Collected data:
——

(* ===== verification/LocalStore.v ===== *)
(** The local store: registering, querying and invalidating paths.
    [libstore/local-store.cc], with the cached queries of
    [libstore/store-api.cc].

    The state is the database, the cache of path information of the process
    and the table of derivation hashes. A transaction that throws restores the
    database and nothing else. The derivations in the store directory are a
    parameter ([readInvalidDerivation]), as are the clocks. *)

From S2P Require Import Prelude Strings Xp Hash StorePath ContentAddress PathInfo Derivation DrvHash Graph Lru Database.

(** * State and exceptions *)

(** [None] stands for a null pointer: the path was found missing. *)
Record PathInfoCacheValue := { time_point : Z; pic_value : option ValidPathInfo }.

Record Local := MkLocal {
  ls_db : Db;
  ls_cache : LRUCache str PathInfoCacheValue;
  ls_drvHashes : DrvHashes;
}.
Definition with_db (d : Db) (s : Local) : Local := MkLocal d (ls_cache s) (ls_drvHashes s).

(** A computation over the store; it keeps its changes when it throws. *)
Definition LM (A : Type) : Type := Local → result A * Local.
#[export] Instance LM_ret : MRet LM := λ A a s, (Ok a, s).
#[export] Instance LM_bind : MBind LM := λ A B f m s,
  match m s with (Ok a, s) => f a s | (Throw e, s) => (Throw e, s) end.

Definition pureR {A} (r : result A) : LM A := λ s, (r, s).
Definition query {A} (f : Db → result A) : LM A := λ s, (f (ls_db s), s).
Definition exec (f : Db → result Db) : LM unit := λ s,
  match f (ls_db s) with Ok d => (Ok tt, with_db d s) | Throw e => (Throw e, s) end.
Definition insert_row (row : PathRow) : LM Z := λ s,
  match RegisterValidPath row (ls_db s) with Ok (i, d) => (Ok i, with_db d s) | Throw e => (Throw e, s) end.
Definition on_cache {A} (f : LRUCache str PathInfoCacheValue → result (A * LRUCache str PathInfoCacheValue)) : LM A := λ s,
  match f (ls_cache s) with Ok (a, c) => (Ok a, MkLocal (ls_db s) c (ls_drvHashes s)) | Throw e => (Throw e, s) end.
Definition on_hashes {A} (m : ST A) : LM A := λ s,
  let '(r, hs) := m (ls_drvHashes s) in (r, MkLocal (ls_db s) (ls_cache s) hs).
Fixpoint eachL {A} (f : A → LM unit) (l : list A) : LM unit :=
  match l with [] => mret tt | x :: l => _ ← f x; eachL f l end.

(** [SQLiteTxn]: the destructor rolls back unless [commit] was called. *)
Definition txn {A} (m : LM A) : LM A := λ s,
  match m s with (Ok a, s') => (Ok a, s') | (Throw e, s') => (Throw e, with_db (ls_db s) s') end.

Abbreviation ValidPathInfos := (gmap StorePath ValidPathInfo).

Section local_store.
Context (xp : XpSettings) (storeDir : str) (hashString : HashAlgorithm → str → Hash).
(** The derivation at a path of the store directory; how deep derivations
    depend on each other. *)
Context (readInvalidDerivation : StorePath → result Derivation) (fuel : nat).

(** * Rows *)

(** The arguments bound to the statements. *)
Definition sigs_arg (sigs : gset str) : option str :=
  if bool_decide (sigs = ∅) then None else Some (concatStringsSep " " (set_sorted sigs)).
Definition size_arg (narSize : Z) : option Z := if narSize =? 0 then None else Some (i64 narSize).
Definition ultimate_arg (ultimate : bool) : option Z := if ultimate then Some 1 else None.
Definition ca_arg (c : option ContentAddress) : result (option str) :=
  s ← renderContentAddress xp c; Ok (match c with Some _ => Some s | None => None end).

——

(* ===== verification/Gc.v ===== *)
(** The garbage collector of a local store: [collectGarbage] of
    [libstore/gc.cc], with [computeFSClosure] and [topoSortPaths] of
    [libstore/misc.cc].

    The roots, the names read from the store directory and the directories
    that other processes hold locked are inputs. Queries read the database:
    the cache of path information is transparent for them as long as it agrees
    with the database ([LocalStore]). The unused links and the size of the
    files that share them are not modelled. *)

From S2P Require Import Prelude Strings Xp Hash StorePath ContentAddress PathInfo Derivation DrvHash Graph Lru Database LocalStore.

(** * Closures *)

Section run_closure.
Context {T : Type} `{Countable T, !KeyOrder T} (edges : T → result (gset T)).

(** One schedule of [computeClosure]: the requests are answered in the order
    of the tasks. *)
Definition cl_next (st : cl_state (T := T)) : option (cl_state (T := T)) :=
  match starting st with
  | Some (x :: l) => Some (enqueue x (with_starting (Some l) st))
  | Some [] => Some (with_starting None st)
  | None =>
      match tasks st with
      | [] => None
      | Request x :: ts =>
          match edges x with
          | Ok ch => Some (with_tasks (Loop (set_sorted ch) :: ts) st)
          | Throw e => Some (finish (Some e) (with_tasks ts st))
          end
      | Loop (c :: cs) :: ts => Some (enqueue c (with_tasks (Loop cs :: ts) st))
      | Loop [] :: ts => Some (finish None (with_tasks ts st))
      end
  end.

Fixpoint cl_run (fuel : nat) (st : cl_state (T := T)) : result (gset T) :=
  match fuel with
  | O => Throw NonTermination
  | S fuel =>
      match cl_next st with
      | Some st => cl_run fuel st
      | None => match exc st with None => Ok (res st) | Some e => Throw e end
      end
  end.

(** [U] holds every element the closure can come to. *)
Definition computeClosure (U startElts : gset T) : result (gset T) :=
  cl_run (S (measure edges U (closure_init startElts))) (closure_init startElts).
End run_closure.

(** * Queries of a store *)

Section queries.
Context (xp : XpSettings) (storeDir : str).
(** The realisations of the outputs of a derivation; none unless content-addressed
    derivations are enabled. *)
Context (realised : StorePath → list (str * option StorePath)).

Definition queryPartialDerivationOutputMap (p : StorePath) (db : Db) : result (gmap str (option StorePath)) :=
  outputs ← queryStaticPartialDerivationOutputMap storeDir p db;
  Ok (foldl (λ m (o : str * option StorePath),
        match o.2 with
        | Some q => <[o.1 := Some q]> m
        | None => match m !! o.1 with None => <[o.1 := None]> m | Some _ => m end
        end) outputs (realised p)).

——

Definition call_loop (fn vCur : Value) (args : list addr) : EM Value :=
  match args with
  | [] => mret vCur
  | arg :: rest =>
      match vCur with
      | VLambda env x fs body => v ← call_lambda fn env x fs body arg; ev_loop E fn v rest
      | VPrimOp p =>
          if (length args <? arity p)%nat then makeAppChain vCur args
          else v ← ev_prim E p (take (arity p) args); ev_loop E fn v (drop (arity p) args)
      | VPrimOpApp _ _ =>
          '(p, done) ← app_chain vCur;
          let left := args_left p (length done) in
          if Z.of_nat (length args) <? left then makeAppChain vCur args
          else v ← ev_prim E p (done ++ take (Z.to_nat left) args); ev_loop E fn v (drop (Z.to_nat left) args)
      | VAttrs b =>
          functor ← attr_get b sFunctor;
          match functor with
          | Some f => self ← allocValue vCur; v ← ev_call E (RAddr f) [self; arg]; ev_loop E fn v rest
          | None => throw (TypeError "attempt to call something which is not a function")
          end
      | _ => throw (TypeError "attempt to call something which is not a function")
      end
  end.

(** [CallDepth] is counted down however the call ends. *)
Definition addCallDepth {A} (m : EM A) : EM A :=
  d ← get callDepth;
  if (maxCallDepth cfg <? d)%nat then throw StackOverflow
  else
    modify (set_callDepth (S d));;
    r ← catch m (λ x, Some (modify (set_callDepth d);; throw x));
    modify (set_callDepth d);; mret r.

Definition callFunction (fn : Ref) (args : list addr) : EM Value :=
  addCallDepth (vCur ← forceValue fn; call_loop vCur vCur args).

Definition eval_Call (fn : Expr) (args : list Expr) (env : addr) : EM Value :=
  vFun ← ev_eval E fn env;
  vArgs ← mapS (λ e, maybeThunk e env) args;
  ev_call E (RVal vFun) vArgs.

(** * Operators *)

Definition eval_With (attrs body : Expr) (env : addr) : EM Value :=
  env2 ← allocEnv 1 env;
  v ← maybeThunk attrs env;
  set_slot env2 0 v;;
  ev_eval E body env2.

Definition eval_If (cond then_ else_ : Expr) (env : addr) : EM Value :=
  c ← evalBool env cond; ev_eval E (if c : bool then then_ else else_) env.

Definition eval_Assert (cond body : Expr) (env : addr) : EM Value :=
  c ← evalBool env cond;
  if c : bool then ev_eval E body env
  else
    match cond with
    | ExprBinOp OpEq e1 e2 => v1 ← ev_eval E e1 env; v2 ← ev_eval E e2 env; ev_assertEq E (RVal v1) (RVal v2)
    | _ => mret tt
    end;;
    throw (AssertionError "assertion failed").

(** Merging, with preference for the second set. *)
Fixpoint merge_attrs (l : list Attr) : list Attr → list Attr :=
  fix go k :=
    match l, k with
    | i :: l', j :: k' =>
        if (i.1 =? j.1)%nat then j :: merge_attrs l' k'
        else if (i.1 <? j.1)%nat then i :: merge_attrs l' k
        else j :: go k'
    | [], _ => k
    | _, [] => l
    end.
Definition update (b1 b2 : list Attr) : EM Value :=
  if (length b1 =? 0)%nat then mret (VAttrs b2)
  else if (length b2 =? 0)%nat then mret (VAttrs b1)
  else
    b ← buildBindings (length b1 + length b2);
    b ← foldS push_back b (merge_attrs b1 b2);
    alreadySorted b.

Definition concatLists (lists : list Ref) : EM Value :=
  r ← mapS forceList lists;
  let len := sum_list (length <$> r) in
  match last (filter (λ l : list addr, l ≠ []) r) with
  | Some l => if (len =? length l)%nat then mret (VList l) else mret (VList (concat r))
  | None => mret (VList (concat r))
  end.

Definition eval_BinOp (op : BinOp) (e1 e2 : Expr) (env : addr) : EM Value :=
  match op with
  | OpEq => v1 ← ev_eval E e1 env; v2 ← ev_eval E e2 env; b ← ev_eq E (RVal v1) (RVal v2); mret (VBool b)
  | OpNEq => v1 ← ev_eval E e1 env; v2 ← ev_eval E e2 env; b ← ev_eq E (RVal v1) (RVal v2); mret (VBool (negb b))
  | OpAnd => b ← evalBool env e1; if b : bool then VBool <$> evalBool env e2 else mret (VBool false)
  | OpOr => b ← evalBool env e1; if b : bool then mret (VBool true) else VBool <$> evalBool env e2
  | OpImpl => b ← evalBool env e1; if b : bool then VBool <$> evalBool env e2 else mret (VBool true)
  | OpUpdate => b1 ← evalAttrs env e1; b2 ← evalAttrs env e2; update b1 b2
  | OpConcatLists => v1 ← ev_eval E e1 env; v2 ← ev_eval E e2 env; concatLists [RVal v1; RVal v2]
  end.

——

→ INSTRUCTIONS FOR THE TASK
Return, with no change at all, every line in the entries above from the line containing "match vCur with" through the line containing "addCallDepth (vCur ←".

→ SOLVED EXERCISE
      match vCur with
      | VLambda env x fs body => v ← call_lambda fn env x fs body arg; ev_loop E fn v rest
      | VPrimOp p =>
          if (length args <? arity p)%nat then makeAppChain vCur args
          else v ← ev_prim E p (take (arity p) args); ev_loop E fn v (drop (arity p) args)
      | VPrimOpApp _ _ =>
          '(p, done) ← app_chain vCur;
          let left := args_left p (length done) in
          if Z.of_nat (length args) <? left then makeAppChain vCur args
          else v ← ev_prim E p (done ++ take (Z.to_nat left) args); ev_loop E fn v (drop (Z.to_nat left) args)
      | VAttrs b =>
          functor ← attr_get b sFunctor;
          match functor with
          | Some f => self ← allocValue vCur; v ← ev_call E (RAddr f) [self; arg]; ev_loop E fn v rest
          | None => throw (TypeError "attempt to call something which is not a function")
          end
      | _ => throw (TypeError "attempt to call something which is not a function")
      end
  end.

(** [CallDepth] is counted down however the call ends. *)
Definition addCallDepth {A} (m : EM A) : EM A :=
  d ← get callDepth;
  if (maxCallDepth cfg <? d)%nat then throw StackOverflow
  else
    modify (set_callDepth (S d));;
    r ← catch m (λ x, Some (modify (set_callDepth d);; throw x));
    modify (set_callDepth d);; mret r.

Definition callFunction (fn : Ref) (args : list addr) : EM Value :=
  addCallDepth (vCur ← forceValue fn; call_loop vCur vCur args).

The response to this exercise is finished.